TASK PROMPT:
Each record is to be given again precisely as written.
──────── DATASET RECORDS
(** * SQL semantic validation engine (src/dev2): a shallow embedding

    The development follows the Python sources file by file:
    [models.py], [sql_parser.py], [hallucination_detector.py],
    [schema_validator.py] and [join_path_verifier.py].

    - Python [str] values are [string]s; the case and whitespace methods
      are embedded for ASCII text (code points above 127 are left as
      they are).
    - Python [dict]s are [gmap]s, Python [set]s are [gset]s, Python
      [list]s are [list]s.
    - A call that may raise returns a [result]: [Returns v] or
      [Raises e].
    - [sqlglot] is an external library.  Its parser is a parameter of
      the embedding, and a syntax tree is seen through the queries the
      engine makes on it ([find_all] by node kind, node attributes). *)

From stdpp Require Import gmap strings list fin_maps.
From Stdlib Require Import Ascii QArith.
Close Scope Q_scope.

(* ===================================================================== *)
(** ** Python string methods used by the engine *)
(* ===================================================================== *)

Module PyStr.

Definition in_range (lo hi : N) (c : ascii) : bool :=
  let n := N_of_ascii c in ((lo <=? n) && (n <=? hi))%N.

(** [c.lower()] and [c.upper()] on one ASCII character.  Python's
    methods are Unicode-aware; these agree with them on ASCII text
    ([ascii_text]) and leave every other character as it is. *)
Definition char_lower (c : ascii) : ascii :=
  if in_range 65 90 c then ascii_of_N (N_of_ascii c + 32) else c.

Definition char_upper (c : ascii) : ascii :=
  if in_range 97 122 c then ascii_of_N (N_of_ascii c - 32) else c.

(** [c.isspace()]: tab, line feed, vertical tab, form feed, carriage
    return, the four separators 28..31 and the space. *)
Definition is_space (c : ascii) : bool :=
  in_range 9 13 c || in_range 28 32 c.

Fixpoint lower (s : string) : string :=
  match s with
  | EmptyString => EmptyString
  | String c s' => String (char_lower c) (lower s')
  end.

Fixpoint upper (s : string) : string :=
  match s with
  | EmptyString => EmptyString
  | String c s' => String (char_upper c) (upper s')
  end.

Fixpoint lstrip (s : string) : string :=
  match s with
  | EmptyString => EmptyString
  | String c s' => if is_space c then lstrip s' else s
  end.

Definition rstrip (s : string) : string :=
  String.rev (lstrip (String.rev s)).

(** [s.strip()] *)
Definition strip (s : string) : string := rstrip (lstrip s).
Lemma witness_too_many_hyphens :
  (exists e, getRange "1-2-3" minutes = Err e) /\
  (forall n, parseIntOrName (firstToken (rangePart "1-2-3")) minutes.(names) = Ok n ->
             getRange "1-2-3" minutes = Err (ErrTooManyHyphens "1-2-3")) /\
  (forall e, parseIntOrName (firstToken (rangePart "1-2-3")) minutes.(names) = Err e ->
             getRange "1-2-3" minutes = Err e).
Proof.
  apply (too_many_hyphens "1-2-3" minutes); [cbn; lia | reflexivity].
Defined.

(** Two hyphens in the range part: [x-1-2] fails on its first token, not on
    its hyphens, and [*-1-2] is accepted. *)
Lemma counterexample_too_many_hyphens :
  countByte "-" (rangePart "x-1-2") = 2%nat /\
  getRange "x-1-2" minutes = Err (ErrParseInt "x" strconv.ErrSyntax) /\
  countByte "-" (rangePart "*-1-2") = 2%nat /\
  exists bits, getRange "*-1-2" minutes = Ok bits.
Proof.
  repeat split; try reflexivity.
  exists 10376293541461622783. vm_compute. reflexivity.
Qed.

Lemma witness_range_checks :
  (60 < minutes.(min) ->
     getRange "60" minutes = Err (ErrBelowMinimum 60 minutes.(min) "60")) /\
  (minutes.(min) <= 60 -> minutes.(max) < 60 ->
     getRange "60" minutes = Err (ErrAboveMaximum 60 minutes.(max) "60")) /\
  (minutes.(min) <= 60 -> 60 <= minutes.(max) -> 60 < 60 ->
     getRange "60" minutes = Err (ErrBeyondEnd 60 60 "60")) /\
  (minutes.(min) <= 60 -> 60 <= minutes.(max) -> 60 <= 60 -> 1 = 0 ->
     getRange "60" minutes = Err (ErrStepNotPositive "60")) /\
  ((exists e, getRange "60" minutes = Err e) <->
     60 < minutes.(min) \/ minutes.(max) < 60 \/ 60 < 60 \/ 1 = 0).
Proof. apply (range_checks "60" minutes 60 60 1 0). reflexivity. Defined.

(** A step of 0: the error carries the sub-expression and nothing else; it
    is the same error whatever the bounds of the field are. *)
Lemma counterexample_range_checks :
  getRange_resolve "1/0" minutes = Ok (1, 59, 0, 0) /\
  getRange "1/0" minutes = Err (ErrStepNotPositive "1/0") /\
  getRange_resolve "1/0" hours = Ok (1, 23, 0, 0) /\
  getRange "1/0" hours = Err (ErrStepNotPositive "1/0").
Proof. repeat split; vm_compute; reflexivity. Qed.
────────────────
COMPLETED TASK:
(** * SQL semantic validation engine (src/dev2): a shallow embedding

    The development follows the Python sources file by file:
    [models.py], [sql_parser.py], [hallucination_detector.py],
    [schema_validator.py] and [join_path_verifier.py].

    - Python [str] values are [string]s; the case and whitespace methods
      are embedded for ASCII text (code points above 127 are left as
      they are).
    - Python [dict]s are [gmap]s, Python [set]s are [gset]s, Python
      [list]s are [list]s.
    - A call that may raise returns a [result]: [Returns v] or
      [Raises e].
    - [sqlglot] is an external library.  Its parser is a parameter of
      the embedding, and a syntax tree is seen through the queries the
      engine makes on it ([find_all] by node kind, node attributes). *)

From stdpp Require Import gmap strings list fin_maps.
From Stdlib Require Import Ascii QArith.
Close Scope Q_scope.

(* ===================================================================== *)
(** ** Python string methods used by the engine *)
(* ===================================================================== *)

Module PyStr.

Definition in_range (lo hi : N) (c : ascii) : bool :=
  let n := N_of_ascii c in ((lo <=? n) && (n <=? hi))%N.

(** [c.lower()] and [c.upper()] on one ASCII character.  Python's
    methods are Unicode-aware; these agree with them on ASCII text
    ([ascii_text]) and leave every other character as it is. *)
Definition char_lower (c : ascii) : ascii :=
  if in_range 65 90 c then ascii_of_N (N_of_ascii c + 32) else c.

Definition char_upper (c : ascii) : ascii :=
  if in_range 97 122 c then ascii_of_N (N_of_ascii c - 32) else c.

(** [c.isspace()]: tab, line feed, vertical tab, form feed, carriage
    return, the four separators 28..31 and the space. *)
Definition is_space (c : ascii) : bool :=
  in_range 9 13 c || in_range 28 32 c.

Fixpoint lower (s : string) : string :=
  match s with
  | EmptyString => EmptyString
  | String c s' => String (char_lower c) (lower s')
  end.

Fixpoint upper (s : string) : string :=
  match s with
  | EmptyString => EmptyString
  | String c s' => String (char_upper c) (upper s')
  end.

Fixpoint lstrip (s : string) : string :=
  match s with
  | EmptyString => EmptyString
  | String c s' => if is_space c then lstrip s' else s
  end.

Definition rstrip (s : string) : string :=
  String.rev (lstrip (String.rev s)).

(** [s.strip()] *)
Definition strip (s : string) : string := rstrip (lstrip s).
Lemma witness_too_many_hyphens :
  (exists e, getRange "1-2-3" minutes = Err e) /\
  (forall n, parseIntOrName (firstToken (rangePart "1-2-3")) minutes.(names) = Ok n ->
             getRange "1-2-3" minutes = Err (ErrTooManyHyphens "1-2-3")) /\
  (forall e, parseIntOrName (firstToken (rangePart "1-2-3")) minutes.(names) = Err e ->
             getRange "1-2-3" minutes = Err e).
Proof.
  apply (too_many_hyphens "1-2-3" minutes); [cbn; lia | reflexivity].
Defined.

(** Two hyphens in the range part: [x-1-2] fails on its first token, not on
    its hyphens, and [*-1-2] is accepted. *)
Lemma counterexample_too_many_hyphens :
  countByte "-" (rangePart "x-1-2") = 2%nat /\
  getRange "x-1-2" minutes = Err (ErrParseInt "x" strconv.ErrSyntax) /\
  countByte "-" (rangePart "*-1-2") = 2%nat /\
  exists bits, getRange "*-1-2" minutes = Ok bits.
Proof.
  repeat split; try reflexivity.
  exists 10376293541461622783. vm_compute. reflexivity.
Qed.

Lemma witness_range_checks :
  (60 < minutes.(min) ->
     getRange "60" minutes = Err (ErrBelowMinimum 60 minutes.(min) "60")) /\
  (minutes.(min) <= 60 -> minutes.(max) < 60 ->
     getRange "60" minutes = Err (ErrAboveMaximum 60 minutes.(max) "60")) /\
  (minutes.(min) <= 60 -> 60 <= minutes.(max) -> 60 < 60 ->
     getRange "60" minutes = Err (ErrBeyondEnd 60 60 "60")) /\
  (minutes.(min) <= 60 -> 60 <= minutes.(max) -> 60 <= 60 -> 1 = 0 ->
     getRange "60" minutes = Err (ErrStepNotPositive "60")) /\
  ((exists e, getRange "60" minutes = Err e) <->
     60 < minutes.(min) \/ minutes.(max) < 60 \/ 60 < 60 \/ 1 = 0).
Proof. apply (range_checks "60" minutes 60 60 1 0). reflexivity. Defined.

(** A step of 0: the error carries the sub-expression and nothing else; it
    is the same error whatever the bounds of the field are. *)
Lemma counterexample_range_checks :
  getRange_resolve "1/0" minutes = Ok (1, 59, 0, 0) /\
  getRange "1/0" minutes = Err (ErrStepNotPositive "1/0") /\
  getRange_resolve "1/0" hours = Ok (1, 23, 0, 0) /\
  getRange "1/0" hours = Err (ErrStepNotPositive "1/0").
Proof. repeat split; vm_compute; reflexivity. Qed.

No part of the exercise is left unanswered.